_Collected data_.
- - - - -

(* ===== verification/Statements.v ===== *)
(** * The statements of the ingestion repository

    The SQL of repository/postgres/ingestion.go, manual_tasks.go,
    market_data.go and quality.go as functions on the tables: the row a value is
    stored as, the constraints in the order PostgreSQL checks them (column
    types, CHECK, unique indexes, foreign keys), and the rows affected. *)
From S2P Require Import Prelude Errors GoStrings GoTime GoJson External Domain MarketData CatchUp Incremental Ports Ingestion Database.
Open Scope go_scope.

(** ** repository/postgres/value.go and catalog.go: arguments *)
Definition TimeToDatabase (value : Time) : Time := UTC value.
Lemma TimeToDatabase_id t : TimeToDatabase t = t.
Proof. unfold TimeToDatabase, UTC. by destruct (IsZero t). Qed.
Definition jsonValue (value : string) : string := if slen value =? 0 then "{}"%string else value.
Definition copyJSON (value : string) : string := if slen value =? 0 then "{}"%string else value.
Definition nullableString (value : string) : option string := if value =s EmptyString then None else Some value.

Definition task_active (status : string) : bool := contains_string ["pending"; "running"; "retry_wait"]%string status.
Definition rows {K A} `{Countable K} (m : gmap K A) : list A := map snd (map_to_list m).

Section Statements.
Context `{D : DecimalLib} `{P : !PgLib}.

Definition opt_time (o : option Time) : option Time := pg_time <$> (TimeToDatabase <$> o).

(** ** Runs *)
(** The row of [runArguments]: the counters of a new run are constants. *)
Definition run_row (run : IngestionRun) : result IngestionRun :=
  key <- pg_varchar 192 (run_RunKey run) ;;
  runType <- pg_varchar 24 (run_RunType run) ;;
  triggerType <- pg_varchar 16 (run_TriggerType run) ;;
  status <- pg_varchar 16 (run_Status run) ;;
  requestedBy <- opt_map_result (pg_varchar 128) (run_RequestedBy run) ;;
  context <- pg_jsonb (jsonValue (run_Context run)) ;;
  errorSummary <- pg_jsonb (jsonValue (run_ErrorSummary run)) ;;
  Ok {| run_ID := run_ID run; run_RunKey := key; run_RunType := runType; run_TriggerType := triggerType; run_Status := status;
        run_ScheduledAt := opt_time (run_ScheduledAt run); run_StartedAt := opt_time (run_StartedAt run);
        run_FinishedAt := opt_time (run_FinishedAt run); run_RequestedBy := requestedBy; run_TaskCount := 1;
        run_SuccessCount := 0; run_FailedCount := 0; run_Context := context; run_ErrorSummary := errorSummary;
        run_CreatedAt := pg_time (TimeToDatabase (run_CreatedAt run)) |}.

Definition run_checks (run : IngestionRun) : result unit :=
  failif negb (contains_string ["incremental"; "backfill"; "repair"; "revision"]%string (run_RunType run)),
         check_violation "ck_ingestion_runs_type" ;;
  failif negb (contains_string ["scheduler"; "manual"; "recovery"]%string (run_TriggerType run)),
         check_violation "ck_ingestion_runs_trigger" ;;
  failif negb (contains_string ["pending"; "running"; "partial"; "success"; "failed"; "canceled"]%string (run_Status run)),
         check_violation "ck_ingestion_runs_status" ;;
  failif (run_TaskCount run <? 0) || (run_SuccessCount run <? 0) || (run_FailedCount run <? 0),
         check_violation "ck_ingestion_runs_counts" ;;
  Ok tt.

Definition has_run_key (d : DB) (key : string) : bool := existsb (fun r => run_RunKey r =s key) (rows (db_runs d)).

(** [INSERT INTO ingestion_runs ...], and with [ON CONFLICT (run_key) DO
    NOTHING]; whether a row was inserted. *)
Definition insert_run (on_conflict_do_nothing : bool) (run : IngestionRun) (d : DB) : result (bool * DB) :=
  row <- run_row run ;;
  run_checks row ;;;
  if on_conflict_do_nothing && has_run_key d (run_RunKey row) then Ok (false, d)
  else
    failif not_nil (db_runs d !! run_ID row), unique_violation "ingestion_runs_pkey" ;;
    failif has_run_key d (run_RunKey row), unique_violation "uq_ingestion_runs_key" ;;
    Ok (true, set_runs <[run_ID row := row]> d).

(** ** Tasks *)
Definition task_row (task : IngestionTask) : result IngestionTask :=
  status <- pg_varchar 16 (task_Status task) ;;
  attempts <- pg_int4 (task_AttemptCount task) ;;
  maximum <- pg_int4 (task_MaxAttempts task) ;;
  lockedBy <- opt_map_result (pg_varchar 128) (task_LockedBy task) ;;
  requestID <- opt_map_result (pg_varchar 128) (task_ProviderRequestID task) ;;
  errorCode <- opt_map_result (pg_varchar 64) (task_ErrorCode task) ;;
  errorMessage <- opt_map_result pg_text (task_ErrorMessage task) ;;
  details <- pg_jsonb (jsonValue (task_ErrorDetails task)) ;;
  canceledBy <- opt_map_result (pg_varchar 128) (task_CanceledBy task) ;;
  reason <- opt_map_result pg_text (task_CancelReason task) ;;
  Ok {| task_ID := task_ID task; task_RunID := task_RunID task; task_SubscriptionID := task_SubscriptionID task;
        task_RetryOfTaskID := task_RetryOfTaskID task; task_RangeStart := pg_time (TimeToDatabase (task_RangeStart task));
        task_RangeEnd := pg_time (TimeToDatabase (task_RangeEnd task)); task_Status := status; task_AttemptCount := attempts;
        task_MaxAttempts := maximum; task_NextAttemptAt := opt_time (task_NextAttemptAt task); task_LockedBy := lockedBy;
        task_LockedUntil := opt_time (task_LockedUntil task); task_StartedAt := opt_time (task_StartedAt task);
        task_FinishedAt := opt_time (task_FinishedAt task); task_ProviderRequestID := requestID; task_ErrorCode := errorCode;
        task_ErrorMessage := errorMessage; task_ErrorDetails := details; task_CanceledBy := canceledBy;
        task_CancelReason := reason; task_CreatedAt := pg_time (TimeToDatabase (task_CreatedAt task));
        task_UpdatedAt := pg_time (TimeToDatabase (task_UpdatedAt task)) |}.

Definition task_checks (t : IngestionTask) : result unit :=
  failif negb (task_RangeStart t <? task_RangeEnd t), check_violation "ck_ingestion_tasks_range" ;;
  failif (task_AttemptCount t <? 0) || (task_MaxAttempts t <=? 0), check_violation "ck_ingestion_tasks_attempts" ;;
  failif negb (contains_string ["pending"; "running"; "retry_wait"; "success"; "failed"; "canceled"]%string (task_Status t)),
         check_violation "ck_ingestion_tasks_status" ;;
  Ok tt.

Definition same_task_range (t u : IngestionTask) : bool :=
  (task_RunID t =id task_RunID u) && (task_SubscriptionID t =id task_SubscriptionID u)
  && (task_RangeStart t =? task_RangeStart u) && (task_RangeEnd t =? task_RangeEnd u).
(** The partial unique index on the active successors of a task. *)
Definition same_active_retry (t u : IngestionTask) : bool :=
  task_active (task_Status t) && task_active (task_Status u)
  && opt_test (fun r => opt_test (fun r' => r =id r') (task_RetryOfTaskID u)) (task_RetryOfTaskID t).

(** [insertTaskSQL] *)
Definition insert_task (task : IngestionTask) (d : DB) : result (unit * DB) :=
  row <- task_row task ;;
  task_checks row ;;;
  failif not_nil (db_tasks d !! task_ID row), unique_violation "ingestion_tasks_pkey" ;;
  failif existsb (same_task_range row) (rows (db_tasks d)), unique_violation "uq_ingestion_task_range" ;;
  failif existsb (same_active_retry row) (rows (db_tasks d)), unique_violation "uq_active_manual_retry" ;;
  failif is_nil (db_runs d !! task_RunID row), foreign_key_violation "ingestion_tasks_run_id_fkey" ;;
  failif is_nil (db_subscriptions d !! task_SubscriptionID row), foreign_key_violation "ingestion_tasks_subscription_id_fkey" ;;
  failif opt_test (fun r => is_nil (db_tasks d !! r)) (task_RetryOfTaskID row),
         foreign_key_violation "ingestion_tasks_retry_of_task_id_fkey" ;;
  Ok (tt, set_tasks <[task_ID row := row]> d).

(** [UPDATE ingestion_tasks SET ... WHERE id = $ AND ...]: the rows affected. *)
Definition update_task (id : ID) (where_ : IngestionTask -> bool) (set_ : IngestionTask -> result IngestionTask) (d : DB) :
    result (Z * DB) :=
  match db_tasks d !! id with
  | Some t =>
      if where_ t then row <- set_ t ;; task_checks row ;;; Ok (1, set_tasks <[id := row]> d) else Ok (0, d)
  | None => Ok (0, d)
  end.

(** The columns a transition sets; the others keep their value. *)
Definition with_transition (t : IngestionTask) (status : string) (attempts : Z) (next : option Time) (lockedBy : option string)
    (lockedUntil started finished : option Time) (updated : Time) : IngestionTask :=
  {| task_ID := task_ID t; task_RunID := task_RunID t; task_SubscriptionID := task_SubscriptionID t;
     task_RetryOfTaskID := task_RetryOfTaskID t; task_RangeStart := task_RangeStart t; task_RangeEnd := task_RangeEnd t;
     task_Status := status; task_AttemptCount := attempts; task_MaxAttempts := task_MaxAttempts t; task_NextAttemptAt := next;
     task_LockedBy := lockedBy; task_LockedUntil := lockedUntil; task_StartedAt := started; task_FinishedAt := finished;
     task_ProviderRequestID := task_ProviderRequestID t; task_ErrorCode := task_ErrorCode t;
     task_ErrorMessage := task_ErrorMessage t; task_ErrorDetails := task_ErrorDetails t; task_CanceledBy := task_CanceledBy t;
     task_CancelReason := task_CancelReason t; task_CreatedAt := task_CreatedAt t; task_UpdatedAt := updated |}.
Definition with_error (t : IngestionTask) (code message : option string) (details : string) : IngestionTask :=
  {| task_ID := task_ID t; task_RunID := task_RunID t; task_SubscriptionID := task_SubscriptionID t;
     task_RetryOfTaskID := task_RetryOfTaskID t; task_RangeStart := task_RangeStart t; task_RangeEnd := task_RangeEnd t;
     task_Status := task_Status t; task_AttemptCount := task_AttemptCount t; task_MaxAttempts := task_MaxAttempts t;
     task_NextAttemptAt := task_NextAttemptAt t; task_LockedBy := task_LockedBy t; task_LockedUntil := task_LockedUntil t;
     task_StartedAt := task_StartedAt t; task_FinishedAt := task_FinishedAt t;
     task_ProviderRequestID := task_ProviderRequestID t; task_ErrorCode := code; task_ErrorMessage := message;
     task_ErrorDetails := details; task_CanceledBy := task_CanceledBy t; task_CancelReason := task_CancelReason t;
     task_CreatedAt := task_CreatedAt t; task_UpdatedAt := task_UpdatedAt t |}.
Definition with_cancellation (t : IngestionTask) (by_ : option string) (reason : option string) : IngestionTask :=
  {| task_ID := task_ID t; task_RunID := task_RunID t; task_SubscriptionID := task_SubscriptionID t;
     task_RetryOfTaskID := task_RetryOfTaskID t; task_RangeStart := task_RangeStart t; task_RangeEnd := task_RangeEnd t;
     task_Status := task_Status t; task_AttemptCount := task_AttemptCount t; task_MaxAttempts := task_MaxAttempts t;
     task_NextAttemptAt := task_NextAttemptAt t; task_LockedBy := task_LockedBy t; task_LockedUntil := task_LockedUntil t;
     task_StartedAt := task_StartedAt t; task_FinishedAt := task_FinishedAt t;
     task_ProviderRequestID := task_ProviderRequestID t; task_ErrorCode := task_ErrorCode t;
     task_ErrorMessage := task_ErrorMessage t; task_ErrorDetails := task_ErrorDetails t; task_CanceledBy := by_;
     task_CancelReason := reason; task_CreatedAt := task_CreatedAt t; task_UpdatedAt := task_UpdatedAt t |}.

(** *** The claim *)
Definition claimable (now : Time) (t : IngestionTask) : bool :=
  (task_Status t =s "pending") || ((task_Status t =s "retry_wait") && opt_test (fun n => n <=? now) (task_NextAttemptAt t)).

(** [ORDER BY created_at ASC ... LIMIT 1] over the rows in the order [scan]
    visits them, without those [locked] by other transactions (SKIP LOCKED). *)
Fixpoint oldest (best : option IngestionTask) (candidates : list IngestionTask) : option IngestionTask :=
  match candidates with
  | [] => best
  | t :: rest =>
      oldest (match best with Some b => if task_CreatedAt t <? task_CreatedAt b then Some t else best | None => Some t end) rest
  end.
Definition claim_candidates (scan : list ID) (locked : gset ID) (now : Time) (d : DB) : list IngestionTask :=
  List.filter (claimable now)
    (omap (fun id => if bool_decide (id ∈ locked) then None else db_tasks d !! id) scan).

- - - - -

_ACTIVITY_. Go through the records and show every line with the string "rest" in it.

_REPLY TO THE EXERCISE_.
  | t :: rest =>
      oldest (match best with Some b => if task_CreatedAt t <? task_CreatedAt b then Some t else best | None => Some t end) rest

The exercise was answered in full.